I think 1/2 inch shanks were the proper size judging with the eyeball. Anyone else see something wrong with the height that I don't see?






The final thing that amazed me was the wood they sent as a tool holder. Cheap tool holder for an American company but look at the number and tightness of those growth rings! I haven't seen anything like that in a long time. Old growth forest for sure.

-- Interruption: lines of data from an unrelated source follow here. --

(** C4: for every duration [d] (hours) the selection consists exactly of
    the catalog constituents whose declared threshold is at most [d],
    plus, from [24*366] hours on, those without a declared threshold;
    the latter are excluded below [24*366] hours; the selection is a
    total function and is empty below every threshold. *)
Theorem constituent_selection_exact (noaa : list string) (d : Q) :
  (∀ c, c ∈ constituents_for noaa d ↔
        c ∈ noaa ∧
        ((∃ m, MINHOURS !! c = Some m ∧ (inject_Z m <= d)%Q)
         ∨ (MINHOURS !! c = None ∧ (inject_Z (24 * 366) <= d)%Q)))
  ∧ (∀ c, (d < inject_Z (24 * 366))%Q → MINHOURS !! c = None →
          c ∉ constituents_for noaa d)
  ∧ ((d < inject_Z 12)%Q → constituents_for noaa d = []).
Proof.
  split; [|split].
  - intros c. by rewrite elem_of_constituents_for, selected_spec.
  - intros c Hd Hc. rewrite elem_of_constituents_for, selected_spec.
    intros [_ [(m & Hm & _) | [_ H]]]; [congruence|].
    apply (Qlt_not_le _ _ Hd H).
  - intros Hd. rewrite constituents_for_filter.
    induction noaa as [|c cs IH]; [done|]. simpl.
    destruct (selected d c) eqn:E; [|done].
    exfalso. apply selected_spec in E as [(m & Hm & H) | [_ H]].
    + apply MINHOURS_bounds in Hm. apply (Qlt_not_le _ _ Hd).
      apply Qle_trans with (inject_Z m); [|done].
      rewrite <- Zle_Qle. lia.
    + apply (Qlt_not_le _ _ Hd). apply Qle_trans with (inject_Z (24 * 366)); [|done].
      rewrite <- Zle_Qle. lia.
Qed.

(** C5: the selection is monotone in the record duration. *)
Theorem constituent_selection_monotone (noaa : list string) (hours1 hours2 : Q) :
  (hours1 <= hours2)%Q →
  constituents_for noaa hours1 ⊆ constituents_for noaa hours2.
Proof.
  intros Hle c. rewrite !elem_of_constituents_for, !selected_spec.
  intros [Hc [(m & Hm & H) | [Hn H]]]; split; try done.
  - left. exists m. split; [done|]. by apply Qle_trans with hours1.
  - right. split; [done|]. by apply Qle_trans with hours1.
Qed.

Example selection_short_record :
  constituents_for ["M2"; "S2"; "K1"; "SA"; "K2"]%string (inject_Z 100)
  = ["M2"; "K1"]%string.
Proof. vm_compute. reflexivity. Qed.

Not a fast growing hybrid like you see in the lumber stores these days.






Always shouting it to the world,
Kermit 
(I'm easily entertained ;D


----------



## Maryak (Feb 7, 2009)

Kermit,

Unless the tool is shown relative to a centre in the headstock or tailstock then its difficult to say if it's correct, over or under.

If it's over - machine a bit off the bottom of the holder.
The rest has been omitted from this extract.